How do you find humor in the horror show? What Covid quirks, movies, memes, authors, or ideas have moved you to laughter lately?
P.S. I’m still hoping to host a Zoom chat this Sunday at 1:00 PM EST. Before joining the call, check the comments on this post. If I need to cancel last minute (due to ongoing relapsiness), then I’ll post that here in the comments. Here’s the Zoom link: https://us02web.zoom.us/j/85857850266?pwd=VUgyRW1meGluZ1dFS01qd1h2dzhkZz09. I hope to see you there!
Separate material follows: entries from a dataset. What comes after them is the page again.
(* ===== verification/SubjobProps.v ===== *)
(** * Array jobs: the counts of subjobs, ranges and ids

    Module [SubjobProps]: the theorems on [SubjobTable].  A well-formed table
    ([table_ok]) has the indices of an arithmetic sequence and counters that are
    those of its entries; a narrow one ([narrow]) has indices short enough for
    the buffer of [cvt_range]. *)

From Stdlib Require Import ZArith Lia Ascii String.
From stdpp Require Import gmap.
From S2P Require Import Prelude Index JobData SubjobTable Ranges.
Import Job Counters Subjobs.

Module SubjobProps.

(** ** Well-formed tables *)

Definition status_of (e : ajtrk) : option Z := Some (trk_status e).

Record table_ok (t : ajtrkhd) : Prop := {
  tk_counts : counts_ok (tkm_ct t) (tkm_subjsct t) status_of (tkm_tbl t);
  tk_status : Forall (fun e => 0 <= trk_status e < PBS_NUMJOBSTATE) (tkm_tbl t);
  tk_step : 1 <= tkm_step t;
  tk_index : exists x, 0 <= x /\ map trk_index (tkm_tbl t) = Range.arith (length (tkm_tbl t)) x (tkm_step t) /\
    x + (tkm_ct t - 1) * tkm_step t <= Range.VAL_MAX /\ tkm_step t <= Range.VAL_MAX + 1 }.

(** The longest text a run adds to the buffer of [cvt_range] has 19 characters. *)
Definition narrow (t : ajtrkhd) : Prop :=
  exists d : nat, Forall (fun e => (length (dec_int (trk_index e)) <= d)%nat) (tkm_tbl t) /\
    (3 + 2 * d + length (dec_int (tkm_step t)) <= 19)%nat.

Lemma table_len (t : ajtrkhd) : table_ok t -> tkm_ct t = Z.of_nat (length (tkm_tbl t)).
Proof. intros Ht. apply Ht. Qed.

Lemma table_rd (t : ajtrkhd) (i : Z) : table_ok t -> 0 <= i < tkm_ct t ->
  exists e, rd (tkm_tbl t) i = Some e /\ tkm_tbl t !! Z.to_nat i = Some e /\ 0 <= trk_status e < PBS_NUMJOBSTATE.
Proof.
  intros Ht Hi. rewrite (table_len _ Ht) in Hi. destruct (rd_in (tkm_tbl t) i Hi) as (e & Hrd & He).
  exists e. split; [done|]. split; [done|]. by apply (Forall_lookup_1 _ _ _ _ (tk_status _ Ht) He).
Qed.

Lemma map_index_insert (l : list ajtrk) (i : nat) (e e' : ajtrk) :
  l !! i = Some e -> trk_index e' = trk_index e -> map trk_index (<[i := e']> l) = map trk_index l.
Proof.
  intros Hi He. rewrite list_fmap_insert. apply list_insert_id. by rewrite list_lookup_fmap, Hi, He.
Qed.

(** A change of the status of one entry *)
Lemma table_set (t : ajtrkhd) (i s : Z) (e : ajtrk) :
  table_ok t -> rd (tkm_tbl t) i = Some e -> 0 <= s < PBS_NUMJOBSTATE ->
  exists ct1 ct2, bump (tkm_subjsct t) (trk_status e) (-1) = Some ct1 /\ bump ct1 s 1 = Some ct2 /\
    wr (tkm_tbl t) i (set_status e s) = Some (<[Z.to_nat i := set_status e s]> (tkm_tbl t)) /\
    table_ok (set_tbl t ct2 (<[Z.to_nat i := set_status e s]> (tkm_tbl t))).
Proof.
  intros Ht Hrd Hs. apply rd_lookup in Hrd as [Hi He]. apply lookup_lt_Some in He as Hlt.
  pose proof (Forall_lookup_1 _ _ _ _ (tk_status _ Ht) He) as Hst. cbn in Hst.
  destruct (insert_perm (tkm_tbl t) (Z.to_nat i) e (set_status e s) He) as (r & Hl & Hl').
  destruct (counts_move _ _ _ status_of _ _ _ e (set_status e s) (trk_status e) s
              (tk_counts _ Ht) Hl Hl') as (ct1 & ct2 & Hb1 & Hb2 & Hc); [done..|].
  exists ct1, ct2. split; [done|]. split; [done|]. split; [apply wr_in; lia|].
  destruct Ht as [_ H2 H3 (x & Hx & Hix & Hmax)]. constructor; cbn.
  - done.
  - by apply Forall_insert.
  - done.
  - exists x. split; [done|]. rewrite length_insert. by rewrite (map_index_insert _ _ e).
Qed.

Lemma narrow_set (t : ajtrkhd) (i : Z) (e e' : ajtrk) (ct : list Z) :
  narrow t -> rd (tkm_tbl t) i = Some e -> trk_index e' = trk_index e ->
  narrow (set_tbl t ct (<[Z.to_nat i := e']> (tkm_tbl t))).
Proof.
  intros (d & Hd & Hs) Hrd He. apply rd_lookup in Hrd as [_ Hl]. exists d. split; [|done]. cbn.
  apply Forall_insert; [done|]. rewrite He. apply (Forall_lookup_1 _ _ _ _ Hd Hl).
Qed.

(** An array job with a good table *)
Definition array_ok (t : ajtrkhd) : Prop := table_ok t /\ narrow t.

(** The statuses of the table of a job *)
Definition statuses (t : ajtrkhd) : list Z := map trk_status (tkm_tbl t).

(** What a job keeps when its table changes *)
Definition same_but_table (j j' : job) : Prop :=
  ji_qs j' = ji_qs j /\ ji_qhdr j' = ji_qhdr j /\ ji_parentaj j' = ji_parentaj j /\
  ji_subjindx j' = ji_subjindx j /\ ji_resvp j' = ji_resvp j /\ ji_terminated j' = ji_terminated j /\
  ji_deletehistory j' = ji_deletehistory j /\ ji_modified j' = ji_modified j /\
  (forall a, a ≠ JOB_ATR_array_indices_remaining -> atr j' a = atr j a).

Lemma same_but_table_refl j : same_but_table j j.
Proof. by split_and!. Qed.

Lemma same_but_table_trans j1 j2 j3 : same_but_table j1 j2 -> same_but_table j2 j3 -> same_but_table j1 j3.
Proof.
  intros (?&?&?&?&?&?&?&?&Ha) (?&?&?&?&?&?&?&?&Hb). split_and!; try congruence.
  intros a Hn. by rewrite Hb, Ha.
Qed.

(** [set_subjob_tblstate] inside the table *)
Lemma set_tblstate_spec (j : job) (t : ajtrkhd) (i s : Z) :
  ji_ajtrk j = Some t -> array_ok t -> 0 <= i < tkm_ct t -> 0 <= s < PBS_NUMJOBSTATE ->
  exists j' t', set_subjob_tblstate j i s = Some j' /\ same_but_table j j' /\
    ji_ajtrk j' = Some t' /\ array_ok t' /\ tkm_ct t' = tkm_ct t /\ tkm_step t' = tkm_step t /\
    tkm_flags t' = tkm_flags t /\ map trk_index (tkm_tbl t') = map trk_index (tkm_tbl t) /\
    statuses t' = <[Z.to_nat i := s]> (statuses t).
Proof.
  intros Hj [Ht Hn] Hi Hs. destruct (table_rd t i Ht Hi) as (e & Hrd & He & Hst).
  unfold set_subjob_tblstate. rewrite (proj2 (Z.eqb_neq i (-1))), Hj, Hrd by lia. cbn [mbind option_bind].
  destruct (Z.eqb_spec (trk_status e) s) as [Heq|Hne].
  - exists j, t. split; [done|]. split; [apply same_but_table_refl|]. split; [done|]. split_and!; try done.
    symmetry. apply list_insert_id. unfold statuses. by rewrite list_lookup_fmap, He, <-Heq.
  - destruct (table_set t i s e Ht Hrd Hs) as (ct1 & ct2 & -> & Hb & -> & Hok).
    cbn [mbind option_bind]. rewrite Hb. cbn [mbind option_bind].
    eexists _, (set_tbl t ct2 _). split; [done|]. split.
    { split_and!; try done. intros a Ha. unfold atr. cbn. by rewrite decide_False. }
    split; [done|]. split; [split; [done|by eapply narrow_set]|]. split_and!; try done.
    + cbn. by eapply map_index_insert.
    + unfold statuses. cbn. by rewrite list_fmap_insert.
Qed.

(** ** The whole table *)

Lemma insert_drop_statuses (l : list Z) (i : nat) (s : Z) : (i < length l)%nat ->
  take (S i) (<[i := s]> l) = take i l ++ [s].
Proof.
  intros Hi. rewrite (take_S_r _ _ s) by (by apply list_lookup_insert_eq). by rewrite take_insert_ge.
Qed.

Lemma set_all_spec (s : Z) (n : nat) : forall (j : job) (t : ajtrkhd) (i : nat),
  ji_ajtrk j = Some t -> array_ok t -> (i + n = length (tkm_tbl t))%nat -> 0 <= s < PBS_NUMJOBSTATE ->
  take i (statuses t) = replicate i s ->
  exists j' t', set_all n j (Z.of_nat i) s = Some j' /\ same_but_table j j' /\
    ji_ajtrk j' = Some t' /\ array_ok t' /\ tkm_ct t' = tkm_ct t /\ tkm_step t' = tkm_step t /\
    tkm_flags t' = tkm_flags t /\ map trk_index (tkm_tbl t') = map trk_index (tkm_tbl t) /\
    statuses t' = replicate (length (tkm_tbl t)) s.
Proof.
  induction n as [|n IH]; intros j t i Hj Ht Hin Hs Hpre; cbn [set_all].
  - exists j, t. split; [done|]. split; [apply same_but_table_refl|]. split; [done|]. split_and!; try done.
    rewrite <- (take_ge (statuses t) i) by (unfold statuses; rewrite length_map; lia).
    rewrite Hpre. f_equal. lia.
  - pose proof (table_len t (proj1 Ht)) as Hlen.
    destruct (set_tblstate_spec j t (Z.of_nat i) s Hj Ht ltac:(lia) Hs)
      as (j1 & t1 & -> & Hsame & Hj1 & Ht1 & Hct & Hstep & Hfl & Hix & Hst).
    cbn [mbind option_bind]. replace (Z.of_nat i + 1) with (Z.of_nat (S i)) by lia.
    assert (length (tkm_tbl t1) = length (tkm_tbl t)) as Hl1.
    { pose proof (table_len t1 (proj1 Ht1)). lia. }
    destruct (IH j1 t1 (S i) Hj1 Ht1) as (j2 & t2 & -> & Hsame2 & Hj2 & Ht2 & Hct2 & Hstep2 & Hfl2 & Hix2 & Hst2);
      [lia|done| |].
    { rewrite Hst, Nat2Z.id, insert_drop_statuses by (unfold statuses; rewrite length_map; lia).
      rewrite Hpre. by rewrite <- replicate_cons_app. }
    exists j2, t2. split; [done|]. split; [by eapply same_but_table_trans|]. split; [done|].
    split_and!; congruence.
Qed.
My grandma read this newsletter and texted me, “I told you so.” 😂😂😂
So sorry to hear of your relapse Lisa. Hopefully you will come out of it soon. It's like a cruel joke when our body is doing so well, then bam! knocked back down. A tragicomedy like you say. Sorry I don't have any comedy to contribute at this time. Not that I can't laugh it off, but just not creative enough I guess. What I've been doing lately is trying my best to avoid perfectionism. I always want to do everything I do the best, most efficient, complete way, when for some tasks, that's just not necessary. Letting some things go has been helping me lately. FWIW: I am always barefoot! I keep flip flops by the door for outside, but like to kick them off to walk in the grass sometimes. Perhaps you could cut the fee out of a pair of your compression sock? I guess that might defeat the purpose, but not sure. Wishing improvement for you!